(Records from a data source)
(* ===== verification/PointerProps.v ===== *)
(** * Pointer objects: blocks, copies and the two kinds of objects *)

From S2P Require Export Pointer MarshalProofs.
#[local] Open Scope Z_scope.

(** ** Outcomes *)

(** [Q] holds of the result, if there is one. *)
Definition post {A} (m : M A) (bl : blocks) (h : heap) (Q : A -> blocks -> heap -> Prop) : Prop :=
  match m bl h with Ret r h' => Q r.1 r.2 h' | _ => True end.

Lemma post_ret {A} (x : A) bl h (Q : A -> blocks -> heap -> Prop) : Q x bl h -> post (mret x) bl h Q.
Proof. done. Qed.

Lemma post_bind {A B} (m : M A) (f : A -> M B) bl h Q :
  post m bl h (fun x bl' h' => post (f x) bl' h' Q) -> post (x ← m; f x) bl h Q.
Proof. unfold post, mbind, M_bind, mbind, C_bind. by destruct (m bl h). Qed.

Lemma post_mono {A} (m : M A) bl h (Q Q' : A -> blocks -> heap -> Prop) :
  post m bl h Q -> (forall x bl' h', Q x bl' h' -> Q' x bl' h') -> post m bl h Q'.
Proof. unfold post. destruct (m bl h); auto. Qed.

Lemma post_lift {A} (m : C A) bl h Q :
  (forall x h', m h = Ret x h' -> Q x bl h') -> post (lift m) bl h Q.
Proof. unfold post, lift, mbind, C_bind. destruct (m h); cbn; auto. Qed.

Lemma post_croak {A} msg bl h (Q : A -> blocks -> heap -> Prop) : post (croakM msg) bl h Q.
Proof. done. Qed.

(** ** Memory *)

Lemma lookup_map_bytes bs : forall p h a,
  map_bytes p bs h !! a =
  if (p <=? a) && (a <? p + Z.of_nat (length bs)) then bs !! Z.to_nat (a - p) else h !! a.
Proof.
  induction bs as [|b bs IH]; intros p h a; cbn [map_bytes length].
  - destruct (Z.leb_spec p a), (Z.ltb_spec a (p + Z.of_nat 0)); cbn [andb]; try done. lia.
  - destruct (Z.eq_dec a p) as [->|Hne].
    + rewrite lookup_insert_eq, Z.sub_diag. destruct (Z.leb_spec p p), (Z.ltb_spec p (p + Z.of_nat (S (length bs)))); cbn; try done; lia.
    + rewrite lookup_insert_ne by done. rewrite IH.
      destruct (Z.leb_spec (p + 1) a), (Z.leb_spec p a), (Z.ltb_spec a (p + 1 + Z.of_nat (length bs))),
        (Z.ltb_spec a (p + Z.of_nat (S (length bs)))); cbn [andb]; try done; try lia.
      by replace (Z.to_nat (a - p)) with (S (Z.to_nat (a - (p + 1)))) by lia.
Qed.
...
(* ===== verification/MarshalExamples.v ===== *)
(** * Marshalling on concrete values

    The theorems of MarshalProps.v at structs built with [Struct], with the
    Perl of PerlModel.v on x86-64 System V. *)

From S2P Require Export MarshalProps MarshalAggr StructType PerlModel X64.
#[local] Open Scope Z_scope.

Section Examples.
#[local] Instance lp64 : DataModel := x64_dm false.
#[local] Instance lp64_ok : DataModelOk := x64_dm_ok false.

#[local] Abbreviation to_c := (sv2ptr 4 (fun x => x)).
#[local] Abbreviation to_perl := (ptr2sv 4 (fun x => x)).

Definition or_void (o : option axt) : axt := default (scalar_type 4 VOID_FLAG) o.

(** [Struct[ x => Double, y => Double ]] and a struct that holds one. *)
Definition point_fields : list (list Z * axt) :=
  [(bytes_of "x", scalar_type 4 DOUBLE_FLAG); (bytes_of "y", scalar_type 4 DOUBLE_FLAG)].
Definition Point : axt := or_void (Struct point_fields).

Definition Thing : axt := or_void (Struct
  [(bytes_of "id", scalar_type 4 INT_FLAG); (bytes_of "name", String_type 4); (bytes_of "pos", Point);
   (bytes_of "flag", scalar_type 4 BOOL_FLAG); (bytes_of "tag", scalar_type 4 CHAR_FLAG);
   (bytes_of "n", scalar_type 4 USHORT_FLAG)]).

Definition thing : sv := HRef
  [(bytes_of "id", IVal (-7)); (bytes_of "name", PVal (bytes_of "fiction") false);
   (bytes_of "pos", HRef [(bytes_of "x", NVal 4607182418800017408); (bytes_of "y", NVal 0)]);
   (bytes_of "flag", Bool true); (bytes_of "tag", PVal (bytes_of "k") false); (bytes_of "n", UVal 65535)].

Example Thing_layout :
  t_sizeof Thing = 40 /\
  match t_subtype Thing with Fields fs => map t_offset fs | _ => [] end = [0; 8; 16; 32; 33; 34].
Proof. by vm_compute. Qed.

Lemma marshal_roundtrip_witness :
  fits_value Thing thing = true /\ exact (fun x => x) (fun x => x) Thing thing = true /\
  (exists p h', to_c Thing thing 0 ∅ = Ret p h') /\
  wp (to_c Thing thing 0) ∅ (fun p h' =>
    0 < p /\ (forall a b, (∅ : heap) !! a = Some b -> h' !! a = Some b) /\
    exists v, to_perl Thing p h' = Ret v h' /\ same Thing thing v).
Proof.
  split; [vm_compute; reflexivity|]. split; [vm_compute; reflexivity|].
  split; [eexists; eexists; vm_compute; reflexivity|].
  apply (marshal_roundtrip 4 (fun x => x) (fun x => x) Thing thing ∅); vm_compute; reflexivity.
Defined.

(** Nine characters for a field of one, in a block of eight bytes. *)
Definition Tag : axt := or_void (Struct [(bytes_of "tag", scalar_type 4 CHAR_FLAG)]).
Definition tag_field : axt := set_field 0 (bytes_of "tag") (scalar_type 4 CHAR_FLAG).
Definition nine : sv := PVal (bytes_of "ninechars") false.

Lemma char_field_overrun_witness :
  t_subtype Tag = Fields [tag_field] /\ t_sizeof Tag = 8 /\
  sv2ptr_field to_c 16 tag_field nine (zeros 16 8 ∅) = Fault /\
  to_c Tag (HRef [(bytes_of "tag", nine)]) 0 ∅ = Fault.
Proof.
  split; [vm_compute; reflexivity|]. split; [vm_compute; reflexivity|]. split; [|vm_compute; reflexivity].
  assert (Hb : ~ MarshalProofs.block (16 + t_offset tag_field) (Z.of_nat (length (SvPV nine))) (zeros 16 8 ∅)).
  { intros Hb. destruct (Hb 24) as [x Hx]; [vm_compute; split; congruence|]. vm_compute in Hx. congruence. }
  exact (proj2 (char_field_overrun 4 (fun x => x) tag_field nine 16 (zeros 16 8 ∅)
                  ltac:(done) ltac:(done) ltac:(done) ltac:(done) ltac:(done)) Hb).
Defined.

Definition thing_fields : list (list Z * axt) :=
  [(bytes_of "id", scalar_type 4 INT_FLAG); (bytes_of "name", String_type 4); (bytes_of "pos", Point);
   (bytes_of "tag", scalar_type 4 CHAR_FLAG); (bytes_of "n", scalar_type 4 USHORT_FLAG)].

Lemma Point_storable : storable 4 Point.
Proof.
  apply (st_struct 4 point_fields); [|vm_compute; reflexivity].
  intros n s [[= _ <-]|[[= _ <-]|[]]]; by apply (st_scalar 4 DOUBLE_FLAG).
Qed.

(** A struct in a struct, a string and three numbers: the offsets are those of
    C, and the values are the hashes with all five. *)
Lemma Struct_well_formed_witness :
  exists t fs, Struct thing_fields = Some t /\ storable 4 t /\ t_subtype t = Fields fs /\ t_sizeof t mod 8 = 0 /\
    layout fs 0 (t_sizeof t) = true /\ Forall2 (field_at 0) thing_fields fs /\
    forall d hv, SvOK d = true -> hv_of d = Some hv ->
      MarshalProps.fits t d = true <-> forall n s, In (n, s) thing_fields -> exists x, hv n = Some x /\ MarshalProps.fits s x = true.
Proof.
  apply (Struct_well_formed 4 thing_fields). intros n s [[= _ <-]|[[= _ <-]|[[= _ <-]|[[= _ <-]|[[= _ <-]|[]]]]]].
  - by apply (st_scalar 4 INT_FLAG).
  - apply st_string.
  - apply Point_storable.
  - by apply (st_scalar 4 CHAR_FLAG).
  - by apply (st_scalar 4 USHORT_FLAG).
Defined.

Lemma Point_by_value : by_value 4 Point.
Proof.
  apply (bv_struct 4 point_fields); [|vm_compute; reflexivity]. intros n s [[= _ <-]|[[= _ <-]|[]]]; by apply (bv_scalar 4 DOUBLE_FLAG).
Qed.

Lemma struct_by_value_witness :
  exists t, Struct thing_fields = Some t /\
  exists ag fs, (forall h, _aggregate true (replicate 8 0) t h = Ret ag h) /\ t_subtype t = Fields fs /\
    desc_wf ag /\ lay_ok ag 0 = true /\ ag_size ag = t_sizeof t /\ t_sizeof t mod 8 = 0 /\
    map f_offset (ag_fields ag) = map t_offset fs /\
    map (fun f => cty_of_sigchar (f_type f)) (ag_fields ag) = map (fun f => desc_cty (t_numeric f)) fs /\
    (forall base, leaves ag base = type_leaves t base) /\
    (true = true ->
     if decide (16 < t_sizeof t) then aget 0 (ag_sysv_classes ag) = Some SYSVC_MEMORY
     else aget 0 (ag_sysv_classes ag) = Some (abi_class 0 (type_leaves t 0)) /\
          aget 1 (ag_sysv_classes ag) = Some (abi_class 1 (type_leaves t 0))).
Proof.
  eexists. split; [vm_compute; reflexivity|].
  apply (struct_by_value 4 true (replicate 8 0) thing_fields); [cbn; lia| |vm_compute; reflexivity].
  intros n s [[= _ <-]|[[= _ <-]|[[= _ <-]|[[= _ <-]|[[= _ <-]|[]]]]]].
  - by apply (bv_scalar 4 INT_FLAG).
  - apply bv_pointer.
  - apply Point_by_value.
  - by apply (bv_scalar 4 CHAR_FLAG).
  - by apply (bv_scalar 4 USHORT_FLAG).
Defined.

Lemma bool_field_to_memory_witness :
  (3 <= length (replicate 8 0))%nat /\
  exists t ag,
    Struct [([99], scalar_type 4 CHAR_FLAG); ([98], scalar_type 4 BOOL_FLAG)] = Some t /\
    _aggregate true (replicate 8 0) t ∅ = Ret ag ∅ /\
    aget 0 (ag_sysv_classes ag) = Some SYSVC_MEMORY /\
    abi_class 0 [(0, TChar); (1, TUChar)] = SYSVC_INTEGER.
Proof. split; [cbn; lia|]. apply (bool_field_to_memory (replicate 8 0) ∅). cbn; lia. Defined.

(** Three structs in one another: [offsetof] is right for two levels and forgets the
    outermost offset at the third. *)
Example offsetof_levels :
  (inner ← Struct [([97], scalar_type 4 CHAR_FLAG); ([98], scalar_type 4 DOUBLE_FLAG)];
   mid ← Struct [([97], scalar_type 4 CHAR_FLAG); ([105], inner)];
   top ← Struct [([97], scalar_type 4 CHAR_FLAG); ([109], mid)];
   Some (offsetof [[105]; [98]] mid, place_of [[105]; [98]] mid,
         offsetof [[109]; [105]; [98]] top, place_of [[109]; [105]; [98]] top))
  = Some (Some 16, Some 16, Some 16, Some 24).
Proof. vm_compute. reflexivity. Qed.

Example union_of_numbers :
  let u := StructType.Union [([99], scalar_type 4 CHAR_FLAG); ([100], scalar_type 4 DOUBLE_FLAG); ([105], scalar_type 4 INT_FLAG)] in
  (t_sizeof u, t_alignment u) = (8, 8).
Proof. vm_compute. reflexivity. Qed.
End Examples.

* **AIM OF THE EXERCISE**
I'd like the lines above from the one with "(* ===== verification/PointerProps.v ===== *)" up to and including the one with "(bl : blocks)" copied exactly, with no other lines.

* **SOLUTION TO THE PROBLEM**
(* ===== verification/PointerProps.v ===== *)
(** * Pointer objects: blocks, copies and the two kinds of objects *)

From S2P Require Export Pointer MarshalProofs.
#[local] Open Scope Z_scope.

(** ** Outcomes *)

(** [Q] holds of the result, if there is one. *)
Definition post {A} (m : M A) (bl : blocks) (h : heap) (Q : A -> blocks -> heap -> Prop) : Prop :=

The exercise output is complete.